Another great pony breed is a Pony of the Americas (POA). I've never met a POA that I haven't liked. They come in a few different sizes, from very small to practically horse size, and the medium to big ones are definitely sturdy enough to be ridden extensively by adults so that you can be sure that it was really trained, not just ridden around by a small child like a Shetland might have been.
Another plus to them, is that the ones I've spent time around were almost Arab like (that's the only breed I can think of that is known for it's devotion to one person, no prejudice in this statement) in their devotion to their person. They seemed to meet one person that they clicked with and remember that person for the next forever. One did that to me and he would ignore EVERYONE around him, no matter what, to get my attention and focus on me, even if I was half the barn away. He would stand there, surrounded by people brushing him, with his head and neck craned so that he could watch me, where ever I was. He could have cared less about the people around him, it was all about where his "Mom" was. I could imagine that being an excellent trait for a kids pony, where the pony adored the heck out of the child.
They're a good all around breed and evidently there are a lot of breed shows around that I've heard are generally very family oriented, if your child ever became interested in showing. 

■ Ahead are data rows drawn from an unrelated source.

(** X8: when the first element of [flights] is not an object,
    [search_flight] raises the [AttributeError] of [.get] on that
    element and returns neither variant, whatever the elements after
    it. *)
Theorem search_flight_first_not_object
    (w : World) (request : FlightSearchRequest) (k : string) (r : Response)
    (d : list (string * value)) (x : value) (rest : list value) :
  provider_answers w request k r →
  status_code r = 200 →
  json r = Returned (JDict d) →
  dict_lookup "flights" d = Some (JList (x :: rest)) →
  is_object x = false →
  outcome (search_flight request) w = Raised (no_get x).
Proof.
  intros Hw Hs Hd Hf Hx. unfold outcome.
  rewrite (search_flight_answered _ _ k r Hw). simpl.
  rewrite (read_response_object r d Hs Hd), Hf. simpl.
  by destruct x.
Qed.

Lemma search_flight_first_not_object_witness :
  provider_answers
    (world_of (Some "secret")
       (Returned (flights_response [JStr "UAL123"; JDict example_flight])))
    UAL123 "secret" (flights_response [JStr "UAL123"; JDict example_flight]) ∧
  outcome (search_flight UAL123)
    (world_of (Some "secret")
       (Returned (flights_response [JStr "UAL123"; JDict example_flight])))
  = raise AttributeError "'str' object has no attribute 'get'".
Proof.
  split; [by apply world_of_answers|].
  apply (search_flight_first_not_object _ UAL123 "secret"
           (flights_response [JStr "UAL123"; JDict example_flight])
           [("flights", JList [JStr "UAL123"; JDict example_flight])]
           (JStr "UAL123") [JDict example_flight]);
    [by apply world_of_answers | done | done | done | done].
Defined.

(** X9: [search_flight] returns the success variant [info] exactly when
    a credential is configured, the provider answers 200 with an object
    whose [flights] is a non-empty list, the first flight is an object
    whose four nested keys are absent or objects, [ident], [origin.code]
    and [destination.code] are the three strings of [info], and each
    time of [info] is the string at its [date], or is null where the
    [date] is missing or null.  So a success never carries a value that
    is not in the first flight. *)
Theorem search_flight_success
    (w : World) (request : FlightSearchRequest) (info : FlightInfoResponse) :
  outcome (search_flight request) w = Returned (inl info) ↔
  ∃ r fi rest,
    answers_with_flights w request r fi rest ∧
    Forall (λ p, absent_or_object fi p.1) nested_keys ∧
    dict_lookup "ident" fi = Some (JStr (flight_number info)) ∧
    nested_key fi "origin" "code" = Some (JStr (origin info)) ∧
    nested_key fi "destination" "code" = Some (JStr (destination info)) ∧
    time_matches (departure_time info)
      (nested_key fi "actual_departure_time" "date") ∧
    time_matches (arrival_time info)
      (nested_key fi "actual_arrival_time" "date").
Proof.
  split.
  - intros Hres.
    apply search_flight_returned in Hres as [[_ [=]] | (k & r & Hw & Hres)].
    apply read_response_returned in Hres
      as [[_ [=]] | (Hs & data & Hd & [[_ [=]] | (d & x & rest & -> & Hf & Hx)])].
    apply first_flight_returned in Hx as (fi & info' & -> & [= <-] & Hfields).
    exists r, fi, rest. split; [|done].
    split; [by exists k|]. split; [done|]. by exists d.
  - intros (r & fi & rest & Hw & Hobj & Hi & Ho & Hd & Hdep & Harr).
    rewrite (search_flight_first _ _ _ _ _ Hw), (first_flight_objects fi Hobj).
    rewrite Hi, Ho, Hd. simpl. unfold new_FlightInfoResponse. simpl valid_str.
    apply valid_optional_str_matches in Hdep, Harr. rewrite Hdep, Harr.
    by destruct info.
Qed.

Lemma search_flight_success_witness :
  outcome (search_flight UAL123)
    (world_of (Some "secret") (Returned (flights_response [JDict example_flight])))
  = Returned (inl example_result).
Proof.
  apply (proj2 (search_flight_success _ UAL123 example_result)).
  exists (flights_response [JDict example_flight]), example_flight, [].
  split; [by apply world_of_flights|].
  split; [|done].
  repeat constructor; intros v; simpl; intros [= <-]; reflexivity.
Defined.

(** X10: the failure variant carries one of three messages, and each
    tells its cause: "API key is missing" when the credential is absent or
    empty, the "FlightAware API error" message when the provider answered
    with a status other than 200, and "No flight information found" when
    it answered 200. *)
Theorem search_flight_failure
    (w : World) (request : FlightSearchRequest) (e : FlightSearchErrorResponse) :
  outcome (search_flight request) w = Returned (inr e) →
  (truthy (from_option JStr JNull (environ w !! "FLIGHTAWARE_API_KEY")) = false
   ∧ error e = "API key is missing")
  ∨ (∃ k r, provider_answers w request k r ∧ status_code r ≠ 200 ∧
            error e = "FlightAware API error: " +:+ pretty (status_code r)
                      +:+ " - " +:+ text r)
  ∨ (∃ k r, provider_answers w request k r ∧ status_code r = 200 ∧
            error e = "No flight information found").
Proof.
  intros Hres.
  apply search_flight_returned in Hres as [[Hkey [= ->]] | (k & r & Hw & Hres)];
    [by left|].
  right.
  apply read_response_returned in Hres
    as [[Hs [= ->]] | (Hs & data & Hd & [[_ [= ->]] | (d & x & rest & -> & Hf & Hx)])].
  - left. by exists k, r.
  - right. by exists k, r.
  - by apply first_flight_returned in Hx as (fi & info & _ & [=] & _).
Qed.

Also, I've heard of Shetlands being evil and I haven't been around more than about 3 of them but I've never met an evil one. I'm sure they could be evil though, I've heard enough evil pony stories to not discount them. :lol: But, there's an exception to every rule!

Anyway, giant post over! Good luck in your search!


----------



## Cinnys Whinny (Apr 10, 2010)

Oh i forgot about POAs....I have never met one that wasn't the absolute sweetest thing! And they usually have nice, big sure footed feet too!!


----------



## payette (Jun 3, 2010)

I'd have to agree, the individual pony is more important than the breed. I've encountered bratty ponies of both breeds! We have a Shetland/ Gypsy Vanner cross, and he is great being ponied on trails but still a bit of a handful for my daughter on her own out of the arena. But, they are both only five years old- so I think he will be great with more experience.


----------



## draftrider (Mar 31, 2010)

I am not a fan of ponies. I know a lot of people love them, but every pony we've ever had come into the rescue or into our family have been horrid.

My nieces ride my big quarter horse mare. She keeps them safe. I would trust her with their lives. I would not put them on a pony.


----------



## Ilovemyarab (Jun 1, 2010)

Also maybe a small paint would work. I think they are usually pretty calm and reliable. And something older might be more bomb-proof.


----------



## ridergirl23 (Sep 17, 2009)

personally I would trust a horse with a small child... I don't think I would ever trust a pony, but that's just me. 
Like everyone else said, don't go for breed, go for temperement. I met a TB that was perfect for kids, never flinched but would do a nice slow walk and wouldn't go faster no matter what, then an adult could get on and do good dressage, or rip around a jump course as fast as lightning. 
So it really just depends on the horse and it's training  
Good luck finding a good horse/ pony!
_Posted via Mobile Device_


----------